Hi,
Blosc is a high-performance compressor optimized for binary data that
can also be used as a filter for HDF5. In 1.1, I've fixed a couple of
issues that affects this filter functionality.
Enjoy!
···
===============================================================
Announcing Blosc 1.1
A blocking, shuffling and lossless compression library
What is new?
- Added code for emulating pthreads API on Windows. No need to link
explicitly with pthreads lib on Windows anymore.
- New BLOSC_MAX_BUFFERSIZE, BLOSC_MAX_TYPESIZE and BLOSC_MAX_THREADS
symbols are available in blosc.h. These can be useful for
validating parameters in clients. Thanks to Robert Smallshire for
suggesting that.
- A new BLOSC_MIN_HEADER_LENGTH symbol in blosc.h tells how many bytes
long is the minimum length of a Blosc header.
- Fixed a problem with the computation of the blocksize in the Blosc
filter for HDF5.
- Many fixes, specially related with thread synchronization in
scenarios where a fork of a thread Blosc is done. This situation is
handled correctly now.
- Added a new `blosc_getitem()` call to allow the retrieval of items
in sizes smaller than the complete buffer. That is useful for the
carray project, but it can certainly be so for others too.
For more info, please see the RELEASE_NOTES.txt file.
What is it?
Blosc [1]_ is a high performance compressor optimized for binary data.

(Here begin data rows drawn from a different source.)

(* ===== verification/JsonWriterProofs.v ===== *)
(** * What the writers print, and reading it back

    The functions of JsonStyledWriter.v, over any [Layout] that keeps the laws
    below, print a document of JsonGrammar.v for the value, whatever comments it
    has.  [StyledWriter], [StyledStreamWriter] and, for each of its
    configurations, [BuiltStyledStreamWriter] are such layouts; [FastWriter] is
    treated on its own.  The reader returns the value from the document. *)
From Stdlib Require Import ZArith Ascii String Lia.
From stdpp Require Import base tactics list gmap.
From S2P Require Import Prelude CLib CDouble JsonValue JsonNotes JsonValueProofs JsonReader JsonWriter.
From S2P Require Import JsonGrammar JsonGap JsonParseProofs JsonPrintProofs JsonStyledWriter.

#[local] Open Scope Z_scope.

(** ** Comments that can be written *)

(** As [line_comments] of JsonGap.v, but no line is left open. *)
Definition closed_comments (n : Notes) : Prop := forall p slot, gap (getComment p slot n).

(** None ends with a space. *)
Definition trimmed_comments (n : Notes) : Prop :=
  forall p slot, last (getComment p slot n) <> Some " "%char.

Section Layouts.
(** Whether the writer ever collects the values of a line, and whether it has
    [indented_]. *)
Context {collect flagged : bool}.

(** ** The state between two values *)

(** Values go to the document, the indentation is blank, and a writer that does
    not collect values has none. *)
Record ready (s : WState) : Prop := {
  ready_add : addChildValues_ s = false;
  ready_indent : blank (indentString_ s);
  ready_children : collect = false -> childValues_ s = [];
  ready_flag : flagged = false -> indented_ s = false
}.

(** [s'] has [t] more; the values collected for a line may have changed. *)
Record adds (s : WState) (t : bytes) (s' : WState) : Prop := {
  adds_out : sout_ s' = sout_ s ++ t;
  adds_indent : indentString_ s' = indentString_ s;
  adds_ready : ready s';
  adds_flag : indented_ s = false -> indented_ s' = false
}.

Lemma adds_trans s t s1 u s2 : adds s t s1 -> adds s1 u s2 -> adds s (t ++ u) s2.
Proof. intros [E1 I1 _ F1] [E2 I2 P2 F2]. constructor; [by rewrite E2, E1, app_assoc|congruence|done|auto]. Qed.

Lemma adds_refl s : ready s -> adds s [] s.
Proof. intros Hs. constructor; [by rewrite app_nil_r|done..]. Qed.

Lemma put_out_adds t s : ready s -> adds s t (put_out t s).
Proof. intros [P1 P2 P3 P4]. by constructor. Qed.

Lemma push_adds t s : ready s -> adds s t (pushValue t s).
Proof. intros [P1 P2 P3 P4]. unfold pushValue. rewrite P1. by constructor. Qed.

Lemma unset_adds s t s' : adds s t s' -> adds s t (set_indented false s').
Proof. intros [E I [P1 P2 P3 P4] F]. by constructor. Qed.

(** The loop over a comment indents some of its lines. *)
Lemma comment_loop_adds indented c s :
  ready s -> (forall s, ready s -> last (sout_ s) = Some LF -> exists w, blank w /\ adds s w (indented s) /\
                childValues_ (indented s) = childValues_ s) ->
  exists c', indented_lines c c' /\ adds s c' (comment_loop indented c s) /\
    childValues_ (comment_loop indented c s) = childValues_ s.
Proof.
  intros Hs Hi. revert s Hs. induction c as [|a c IH]; intros s Hs; cbn [comment_loop].
  { exists []. split_and!; [constructor|by apply adds_refl|done]. }
  pose proof (put_out_adds [a] s Hs) as H1. pose proof (adds_ready _ _ _ H1) as P1.
  assert (forall s2 w, blank w -> (w = [] \/ a = LF) -> adds (put_out [a] s) w s2 -> childValues_ s2 = childValues_ s ->
    exists c', indented_lines (a :: c) c' /\ adds s c' (comment_loop indented c s2) /\
      childValues_ (comment_loop indented c s2) = childValues_ s) as Hrest.
  { intros s2 w Hw Ha H2 Ec. destruct (IH s2 (adds_ready _ _ _ H2)) as (c' & K1 & K2 & K3).
    exists ([a] ++ w ++ c'). split_and!; [|by eapply adds_trans; [|eapply adds_trans]|by rewrite K3].
    destruct Ha as [->| ->]; cbn [app]; [by apply il_char|by apply il_line]. }
  assert (exists c', indented_lines (a :: c) c' /\ adds s c' (comment_loop indented c (put_out [a] s)) /\
      childValues_ (comment_loop indented c (put_out [a] s)) = childValues_ s) as Hplain.
  { apply (Hrest _ []); [constructor|by left|by apply adds_refl|done]. }
  destruct c as [|b c]; [done|]. case_decide as E; [|done]. destruct E as [-> ->].
  destruct (Hi (put_out [LF] s) P1) as (w & Hw & H2 & Ec); [cbn; by rewrite last_snoc|].
  apply (Hrest _ w); [done|by right|done|done].
Qed.

(** ** What a layout promises

    Besides the values and the comments it adds blanks only, and closing a
    bracket restores the indentation.  A comment whose line is left open is
    followed by a line of its own: [opened s c] says that [c] is the end of
    what was written, and that the next line can begin behind it. *)

Class LayoutLaws (L : Layout) (opened : WState -> bytes -> Prop) : Prop := {
  opened_gap s c : gap c -> opened s c;
  writeWithIndent_adds t c s :
    ready s -> opened s c ->
    exists w, gap (c ++ w) /\ blank w /\ adds s (w ++ t) (layout_writeWithIndent t s) /\
      childValues_ (layout_writeWithIndent t s) = childValues_ s /\
      indented_ (layout_writeWithIndent t s) = false;
  element_begins c s :
    ready s -> opened s c ->
    exists w, gap (c ++ w) /\ blank w /\ ready (begin_element s) /\
      forall t s', adds (begin_element s) t s' -> adds s (w ++ t) (end_element s');
  before_adds p c s :
    ready s -> opened s c ->
    exists c', adds s c' (before_value p s) /\ opened (before_value p s) (c ++ c') /\
      childValues_ (before_value p s) = childValues_ s;
  after_adds p s :
    ready s -> indented_ s = false ->
    exists c, adds s c (after_value p s) /\ opened (after_value p s) c /\
      childValues_ (after_value p s) = childValues_ s;
  indent_adds s t s' c :
    ready s -> adds (layout_indent s) t s' -> opened s' c ->
    exists s2, layout_unindent s' = Ok s2 /\ adds s t s2 /\ opened s2 c;
  indent_ready s :
    ready s -> ready (layout_indent s) /\ childValues_ (layout_indent s) = childValues_ s /\
      indented_ (layout_indent s) = indented_ s;
  colon_blank : exists w1 w2, blank w1 /\ blank w2 /\ member_colon = w1 ++ bs ":" ++ w2;
  open_blank : exists w, blank w /\ line_open = bs "[" ++ w;
  comma_blank : exists w, blank w /\ line_comma = bs "," ++ w;
  close_blank : exists w, blank w /\ line_close = w ++ bs "]"
}.

(** The writers indent by adding blanks that [unindent] cuts off. *)
Lemma cut_indent_adds i s t s' :
  ready s -> adds (set_indentString (indentString_ s ++ i) s) t s' ->
  exists s2, cut_indent (length i) s' = Ok s2 /\ adds s t s2 /\ sout_ s2 = sout_ s' /\ indented_ s2 = indented_ s'.
Proof.
  intros Hs [E I P F]. unfold cut_indent. rewrite I. cbn [indentString_ set_indentString]. rewrite length_app.
  destruct (Nat.ltb_spec (length (indentString_ s) + length i) (length i)); [lia|].
  rewrite Nat.add_sub, take_app_length. eexists. split; [reflexivity|]. split_and!; [|done..].
  constructor; [exact E|done| |exact F]. constructor; [apply P|apply Hs|apply P|apply P].
Qed.

Lemma add_indent_ready i s :
  blank i -> ready s ->
  ready (set_indentString (indentString_ s ++ i) s) /\
  childValues_ (set_indentString (indentString_ s ++ i) s) = childValues_ s /\
  indented_ (set_indentString (indentString_ s ++ i) s) = indented_ s.
Proof. intros Hi [P1 P2 P3 P4]. split_and!; [|done..]. constructor; [done| |done..]. by apply Forall_app. Qed.

Lemma spaces_blank n : blank (replicate n " "%char).
Proof. apply Forall_replicate. done. Qed.

(** ** Arrays *)

Abbreviation Writer := (Place -> Value -> WState -> outcome WState).

(** What writing a value of depth [d] comes to. *)
Definition is_written (d : nat) (write : Writer) (v : Value) : Prop :=
  forall p s, ready s ->
  exists s' w t, write p v s = Ok s' /\ blank w /\ spells d v t /\ adds s (w ++ t) s'.

(** A value that goes through [pushValue] as a whole. *)
Definition is_pushed (d : nat) (write : Writer) (v : Value) : Prop :=
  exists t, spells d v t /\ forall p s, write p v s = Ok (pushValue t s).

Lemma pushed_written d write v : is_pushed d write v -> is_written d write v.
Proof.
  intros (t & Ht & E) p s Hs. exists (pushValue t s), [], t.
  split_and!; [apply E|constructor|done|by apply push_adds].
Qed.

(** The elements that make an array one of several lines. *)
Definition nested (v : Value) : bool := (isArray v || isObject v) && negb (value_empty v).

Lemma multiline_children_nested rest done_ :
  multiline_children (length rest) (Z.of_nat (length done_)) (array_of (done_ ++ rest))
  = Ok (existsb nested rest).
Proof.
  revert done_; induction rest as [|v rest IH]; intros done_; [done|].
  cbn [length multiline_children existsb]. rewrite index_middle. run. fold (nested v).
  destruct (nested v); [done|]. specialize (IH (done_ ++ [v])).
  rewrite <- app_assoc, length_app, Nat2Z.inj_add in IH. exact IH.
Qed.

Section Measure.
Context (notes : Notes) (d : nat) (write : Writer) (p : Place).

It has been designed to transmit data to the processor cache faster
than the traditional, non-compressed, direct memory fetch approach via
a memcpy() OS call. Blosc is the first compressor (that I'm aware of)
that is meant not only to reduce the size of large datasets on-disk or
in-memory, but also to accelerate memory-bound computations.
It uses the blocking technique (as described in [2]_) to reduce
activity on the memory bus as much as possible. In short, this
technique works by dividing datasets in blocks that are small enough
to fit in caches of modern processors and perform compression /
decompression there. It also leverages, if available, SIMD
instructions (SSE2) and multi-threading capabilities of CPUs, in order
to accelerate the compression / decompression process to a maximum.
You can see some recent benchmarks about Blosc performance in [3]_,
and in combination with PyTables in [4]_, [5]_ and [6]_.
.. [1] http://blosc.pytables.org
.. [2] http://www.pytables.org/docs/CISE-12-2-ScientificPro.pdf
.. [3] http://blosc.pytables.org/trac/wiki/SyntheticBenchmarks
.. [4] http://www.pytables.org/docs/manual/ch05.html#chunksizeFineTune
.. [5] http://pytables.org/moin/ComputingKernel
.. [6] http://pytables.org/moin/PyTablesPro
Download sources
Please go to:
http://blosc.pytables.org/sources/
and download the stable release from here.
Blosc is distributed using the MIT license, see LICENSES/BLOSC.txt for
details.
--
Francesc Alted